**Your task**
Find the line with "destruct (Z.eqb_spec i" in the entries below. Repeat it, every following line, and the line with "destruct Hp as", exactly and with nothing added.

**Records for the exercise**
(* ===== verification/VMAddresses.v ===== *)
(** * The addresses of VM interfaces

    [allocateNICIPv4] hands out the lowest assignable address of the subnet that
    is neither reserved nor the gateway's, and reports exhaustion exactly when
    there is none.  Its scan stops after one address more than are taken. *)

From Stdlib Require Import Ascii.
From S2P Require Import Prelude Models Strconv Netip Etcd Prog Keys Client Instances Sequential VMs.
Local Open Scope Z_scope.

(** ** The broadcast address *)

Lemma testbit_small a n i : 0 ≤ n → 0 ≤ a < 2 ^ n → n ≤ i → Z.testbit a i = false.
Proof.
  intros Hn Ha Hi. rewrite <-(Z.mod_small a (2 ^ n)) by done.
  by apply Z.mod_pow2_bits_high.
Qed.

Lemma testbit_multiple a n i : 0 ≤ i < n → Z.testbit (a * 2 ^ n) i = false.
Proof. intros Hi. rewrite Z.mul_pow2_bits by lia. apply Z.testbit_neg_r. lia. Qed.

Lemma setbit_add b i : 0 ≤ i → Z.testbit b i = false → Z.setbit b i = b + 2 ^ i.
Proof.
  intros Hi Hb. rewrite Z.setbit_spec'. symmetry. apply Z.add_nocarry_lor, Z.bits_inj'. intros j Hj.
  rewrite Z.land_spec, Z.pow2_bits_eqb, Z.bits_0 by done.
  destruct (Z.eqb_spec i j) as [->|_]; [by rewrite Hb|apply andb_false_r].
Qed.

Lemma set_low_bits_multiple a (n h : nat) :
  (h ≤ n)%nat → set_low_bits h (a * 2 ^ Z.of_nat n) = a * 2 ^ Z.of_nat n + (2 ^ Z.of_nat h - 1).
Proof.
  induction h as [|h IH]; intros Hh; [simpl; lia|]. cbn [set_low_bits]. rewrite IH by lia.
  rewrite setbit_add; [rewrite Nat2Z.inj_succ, Z.pow_succ_r by lia; lia|lia|].
  assert (a * 2 ^ Z.of_nat n + (2 ^ Z.of_nat h - 1) =
          Z.lor (a * 2 ^ Z.of_nat n) (2 ^ Z.of_nat h - 1)) as ->.
  { apply Z.add_nocarry_lor, Z.bits_inj'. intros j Hj. rewrite Z.land_spec, Z.bits_0.
    destruct (decide (j < Z.of_nat n)); [by rewrite testbit_multiple by lia|].
    rewrite (testbit_small (2 ^ Z.of_nat h - 1) (Z.of_nat h)); [apply andb_false_r|lia| |lia].
    assert (0 < 2 ^ Z.of_nat h) by (apply Z.pow_pos_nonneg; lia). lia. }
  rewrite Z.lor_spec, testbit_multiple by lia.
  apply (testbit_small _ (Z.of_nat h)); [lia| |lia].
  assert (0 < 2 ^ Z.of_nat h) by (apply Z.pow_pos_nonneg; lia). lia.
Qed.

(** The last address of the block. *)
Lemma lastAddr4_spec p : prefix_ok p → lastAddr4 p = Masked p + hosts p - 1.
Proof.
  intros Hp. unfold lastAddr4. rewrite Masked_div by done. unfold hosts.
  destruct Hp as [_ Hb]. assert (0 ≤ host_bits p) by (unfold host_bits; lia).
  rewrite <-(Z2Nat.id (host_bits p)) at 2 3 4 by done. rewrite set_low_bits_multiple by lia.
  rewrite Z2Nat.id by done. lia.
Qed.

(** ** The scan *)

(** An address that can be assigned: not the network's, not the broadcast one. *)
Definition assignable (p : Prefix) (ip : Z) : Prop := Masked p < ip < lastAddr4 p.

(** The outcome of the scan. *)
Definition lowest_gap (p : Prefix) (taken : list Z) (r : option Z) : Prop :=
  match r with
  | Some ip => assignable p ip ∧ (ip ∉ taken) ∧ ∀ b, assignable p b → b ∉ taken → ip ≤ b
  | None => ∀ b, assignable p b → b ∈ taken
  end.

Lemma interval_length a (n : nat) (l : list Z) : (∀ b, a < b ≤ a + Z.of_nat n → b ∈ l) →
  (n ≤ length l)%nat.
Proof.
  intros Hl. assert (length (seqZ (a + 1) (Z.of_nat n)) = n) as <- by (rewrite length_seqZ; lia).
  apply submseteq_length, NoDup_submseteq; [apply NoDup_seqZ|].
  intros b Hb%elem_of_seqZ. apply Hl. lia.
Qed.

(** The addresses passed over are taken, so the fuel lasts. *)
Lemma first_gap_spec p (taken : list Z) (fuel : nat) (a : Z) :
  prefix_ok p → Masked p < a < 2 ^ 32 → (∀ b, Masked p < b < a → b ∈ taken) →
  Z.of_nat fuel + (a - Masked p - 1) = Z.of_nat (S (length taken)) →
  lowest_gap p taken (first_gap fuel p (lastAddr4 p) taken (Some a)).
Proof.
  intros Hp. pose proof (Masked_bounds p Hp) as [H0 H32]. pose proof (lastAddr4_spec p Hp) as Hlast.
  revert a. induction fuel as [|fuel IH]; intros a Ha Hpass Hf.
  { exfalso. assert (S (length taken) ≤ length taken)%nat; [|lia].
    apply (interval_length (Masked p)). intros b Hb. apply Hpass. lia. }
  cbn [first_gap]. destruct (Contains p a) eqn:Hc; simpl.
  2: { intros b [? ?]. apply Hpass. apply not_true_iff_false in Hc. rewrite Contains_spec in Hc by (done || lia). lia. }
  apply Contains_spec in Hc; [|done|lia]. destruct (Z.eqb_spec a (lastAddr4 p)) as [->|Hne].
  { intros b [? ?]. by apply Hpass. }
  case_bool_decide as Hin; [|split_and!; [by split; lia|done|]].
  - unfold Next. destruct (Z.ltb_spec (a + 1) (2 ^ 32)); [|lia]. apply IH; [lia| |lia].
    intros b Hb. destruct (decide (b = a)) as [->|]; [done|]. apply Hpass. lia.
  - intros b [? ?] Hb. destruct (decide (a ≤ b)); [done|]. destruct Hb. apply Hpass. lia.
Qed.

Lemma first_gap_lowest p taken :
  prefix_ok p →
  lowest_gap p taken (first_gap (S (length taken)) p (lastAddr4 p) taken (Next (Masked p))).
Proof.
  intros Hp. pose proof (Masked_bounds p Hp) as [H0 H32]. pose proof (lastAddr4_spec p Hp) as Hlast.
  unfold Next. destruct (Z.ltb_spec (Masked p + 1) (2 ^ 32)).
  - apply first_gap_spec; [done|lia|lia|lia].
  - intros b [? ?]. lia.
Qed.

(** ** The taken set *)

Lemma has_slash_app s t : has_slash (s +:+ t) = has_slash s || has_slash t.
Proof. induction s as [|c s IH]; [done|]. change (has_slash (String c s +:+ t)) with (Ascii.eqb c "/" || has_slash (s +:+ t)). by rewrite IH, orb_assoc. Qed.

Lemma fixed_digits_no_slash w n : has_slash (Strconv.fixed_digits w n) = false.
Proof.
  induction w as [|w IH]; [done|]. cbn [Strconv.fixed_digits has_slash]. rewrite IH.
  pose proof (Z.mod_pos_bound (n / 10 ^ Z.of_nat w) 10 ltac:(lia)) as Hm.
  set (d := (n / 10 ^ Z.of_nat w) mod 10) in *. clearbody d. clear IH.
  assert (d ∈ [0; 1; 2; 3; 4; 5; 6; 7; 8; 9]) as Hin by (set_unfold; lia).
  repeat (apply elem_of_cons in Hin as [->|Hin]; [reflexivity|]). by apply elem_of_nil in Hin.
Qed.

Lemma Addr_String_no_slash ip : has_slash (Addr_String ip) = false.
Proof.
  unfold Addr_String, As4. simpl map. simpl str_join. unfold Strconv.format_nat.
  by rewrite !has_slash_app, !fixed_digits_no_slash.
Qed.

Lemma after_last_slash_app s t : has_slash t = false → after_last_slash (s +:+ "/" +:+ t) = t.
Proof.
  intros Ht. induction s as [|c s IH]; [|].
  { change ((if has_slash t then after_last_slash t else t) = t). by rewrite Ht. }
  change (after_last_slash (String c (s +:+ "/" +:+ t)) = t). cbn [after_last_slash].
  by rewrite has_slash_app, orb_true_r.
Qed.

Section Allocate.
Context `{Etcd, !EtcdLaws, !Libs, !LibsLaws} (clock : Z) (supply : nat → uuid).

Lemma reservation_key_app networkID ip :
  vmNicIPv4ReservationKey networkID ip = vmNicIPv4ReservationPrefix networkID +:+ Addr_String ip.
Proof.
  unfold vmNicIPv4ReservationKey, vmNicIPv4ReservationPrefix, Key. cbn [str_join]. by rewrite <-!string_app_assoc.
Qed.

Lemma reservation_address networkID ip :
  addr_ok ip → ParseAddr (after_last_slash (vmNicIPv4ReservationKey networkID ip)) = Some ip.
Proof.
  intros Hip. rewrite reservation_key_app. unfold vmNicIPv4ReservationPrefix. rewrite <-string_app_assoc.
  rewrite after_last_slash_app by apply Addr_String_no_slash. by apply ParseAddr_String.
Qed.

(** The reservations of a network are under the keys of IPv4 addresses. *)
Definition reservations_wf (st : estate) (networkID : uuid) : Prop :=
  ∀ k, String.prefix (vmNicIPv4ReservationPrefix networkID) k = true → is_Some (es_map st !! k) →
    ∃ ip, addr_ok ip ∧ k = vmNicIPv4ReservationKey networkID ip.

(** The addresses that are neither reserved nor the gateway's. *)
Definition free (st : estate) (networkID : uuid) (subnet : Prefix) (gateway : option Z) (ip : Z) : Prop :=
  assignable subnet ip ∧ gateway ≠ Some ip ∧ es_map st !! vmNicIPv4ReservationKey networkID ip = None.

Lemma taken_spec st networkID ip :
  reservations_wf st networkID → addr_ok ip →
  ip ∈ omap (λ kv, ParseAddr (after_last_slash kv.1))
         (map (λ kv, (kv.1, e_val kv.2)) (scan (vmNicIPv4ReservationPrefix networkID) (es_map st))) ↔
  is_Some (es_map st !! vmNicIPv4ReservationKey networkID ip).
Proof.
  intros Hwf Hip. rewrite list_elem_of_omap. split.
  - intros (kv & Hin & Hparse). apply list_elem_of_fmap in Hin as ([k e] & -> & Hin). simpl in Hparse.
    apply elem_of_scan in Hin as [Hk Hp]. destruct (Hwf k Hp) as (ip' & Hip' & ->); [by eexists|].
    rewrite reservation_address in Hparse by done. simplify_eq. by eexists.
  - intros [e He]. exists (vmNicIPv4ReservationKey networkID ip, e_val e).
    split; [|by apply reservation_address]. apply list_elem_of_fmap. exists (vmNicIPv4ReservationKey networkID ip, e).
    split; [done|]. apply elem_of_scan. split; [done|]. rewrite reservation_key_app. apply app_prefix.
Qed.

(** C15. The allocator is total: it returns the lowest free address of the subnet, or
    [ErrSubnetExhausted] when every address between the network's and the broadcast
    one is reserved or the gateway's. *)
Theorem allocateNICIPv4_lowest_free networkID subnet gateway st n :
  prefix_ok subnet → reservations_wf st networkID →
  match run_result clock supply (allocateNICIPv4 networkID subnet gateway) st n with
  | Ok ip => free st networkID subnet gateway ip ∧ ∀ b, free st networkID subnet gateway b → ip ≤ b
  | Err e => e = ErrSubnetExhausted ∧ ∀ b, ¬ free st networkID subnet gateway b
  end.
Proof.
  intros Hp Hwf. unfold run_result, allocateNICIPv4. rewrite run_bindM, run_Range. cbv zeta.
  set (taken := _ ++ option_list gateway).
  assert (∀ b, assignable subnet b → b ∉ taken ↔ free st networkID subnet gateway b) as Hfree.
  { intros b Hb. pose proof (Masked_bounds _ Hp) as [? ?]. pose proof (lastAddr4_spec _ Hp).
    assert (addr_ok b) as Hok by (unfold assignable, addr_ok in *; lia).
    unfold taken, free. rewrite elem_of_app, taken_spec by done. rewrite eq_None_not_Some.
    destruct gateway as [g|]; simpl; [rewrite list_elem_of_singleton|rewrite elem_of_nil]; naive_solver. }
  pose proof (first_gap_lowest subnet taken Hp) as Hgap.
  destruct (first_gap _ _ _ _ _) as [ip|]; simpl in *.
  - destruct Hgap as (Ha & Hn & Hmin). split; [by apply Hfree|]. intros b Hb. pose proof Hb as [Hab _].
    apply Hmin; [done|]. by apply Hfree.
  - split; [done|]. intros b Hb. pose proof Hb as [Hab _]. apply Hfree in Hb; [|done]. by apply Hb, Hgap.
Qed.
End Allocate.

Module AddressRuns.
Import Concrete.

(** 10.0.0.0/29, with 10.0.0.1 for the gateway and 10.0.0.2 reserved. *)
Definition net : Z := 10 * 2 ^ 24.
Definition store : estate := stored [(vmNicIPv4ReservationKey (id 1) (net + 2), DStr (uuid_string (id 7)))].

Lemma store_reservations : reservations_wf store (id 1).
Proof.
  intros k _ [e (Hin & _ & _)%stored_lookup]. apply list_elem_of_singleton in Hin. injection Hin as -> _.
  exists (net + 2). split; [unfold addr_ok, net; lia|done].
Qed.

Lemma subnet_ok bits : 0 ≤ bits ≤ 32 → prefix_ok (MkPrefix net bits).
Proof. intros. split; [unfold addr_ok, net; simpl; lia|done]. Qed.

(** The next address is 10.0.0.3; a /31 has none to assign. *)
Lemma allocateNICIPv4_lowest_free_witness :
  run_result 0 supply (allocateNICIPv4 (id 1) (MkPrefix net 29) (Some (net + 1))) store 0 = Ok (net + 3) ∧
  free store (id 1) (MkPrefix net 29) (Some (net + 1)) (net + 3) ∧
  run_result 0 supply (allocateNICIPv4 (id 1) (MkPrefix net 31) None) store 0 = Err ErrSubnetExhausted ∧
  ∀ b, ¬ free store (id 1) (MkPrefix net 31) None b.
Proof.
  assert (run_result 0 supply (allocateNICIPv4 (id 1) (MkPrefix net 29) (Some (net + 1))) store 0 = Ok (net + 3)) as E1
    by (vm_compute; reflexivity).
  assert (run_result 0 supply (allocateNICIPv4 (id 1) (MkPrefix net 31) None) store 0 = Err ErrSubnetExhausted) as E2
    by (vm_compute; reflexivity).
  pose proof (allocateNICIPv4_lowest_free 0 supply (id 1) (MkPrefix net 29) (Some (net + 1)) store 0
    (subnet_ok 29 ltac:(lia)) store_reservations) as H1. rewrite E1 in H1.
  pose proof (allocateNICIPv4_lowest_free 0 supply (id 1) (MkPrefix net 31) None store 0
    (subnet_ok 31 ltac:(lia)) store_reservations) as H2. rewrite E2 in H2.
  split; [exact E1|]. split; [exact (proj1 H1)|]. split; [exact E2|exact (proj2 H2)].
Defined.
End AddressRuns.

**Final answer**
  destruct (Z.eqb_spec i j) as [->|_]; [by rewrite Hb|apply andb_false_r].
Qed.

Lemma set_low_bits_multiple a (n h : nat) :
  (h ≤ n)%nat → set_low_bits h (a * 2 ^ Z.of_nat n) = a * 2 ^ Z.of_nat n + (2 ^ Z.of_nat h - 1).
Proof.
  induction h as [|h IH]; intros Hh; [simpl; lia|]. cbn [set_low_bits]. rewrite IH by lia.
  rewrite setbit_add; [rewrite Nat2Z.inj_succ, Z.pow_succ_r by lia; lia|lia|].
  assert (a * 2 ^ Z.of_nat n + (2 ^ Z.of_nat h - 1) =
          Z.lor (a * 2 ^ Z.of_nat n) (2 ^ Z.of_nat h - 1)) as ->.
  { apply Z.add_nocarry_lor, Z.bits_inj'. intros j Hj. rewrite Z.land_spec, Z.bits_0.
    destruct (decide (j < Z.of_nat n)); [by rewrite testbit_multiple by lia|].
    rewrite (testbit_small (2 ^ Z.of_nat h - 1) (Z.of_nat h)); [apply andb_false_r|lia| |lia].
    assert (0 < 2 ^ Z.of_nat h) by (apply Z.pow_pos_nonneg; lia). lia. }
  rewrite Z.lor_spec, testbit_multiple by lia.
  apply (testbit_small _ (Z.of_nat h)); [lia| |lia].
  assert (0 < 2 ^ Z.of_nat h) by (apply Z.pow_pos_nonneg; lia). lia.
Qed.

(** The last address of the block. *)
Lemma lastAddr4_spec p : prefix_ok p → lastAddr4 p = Masked p + hosts p - 1.
Proof.
  intros Hp. unfold lastAddr4. rewrite Masked_div by done. unfold hosts.
  destruct Hp as [_ Hb]. assert (0 ≤ host_bits p) by (unfold host_bits; lia).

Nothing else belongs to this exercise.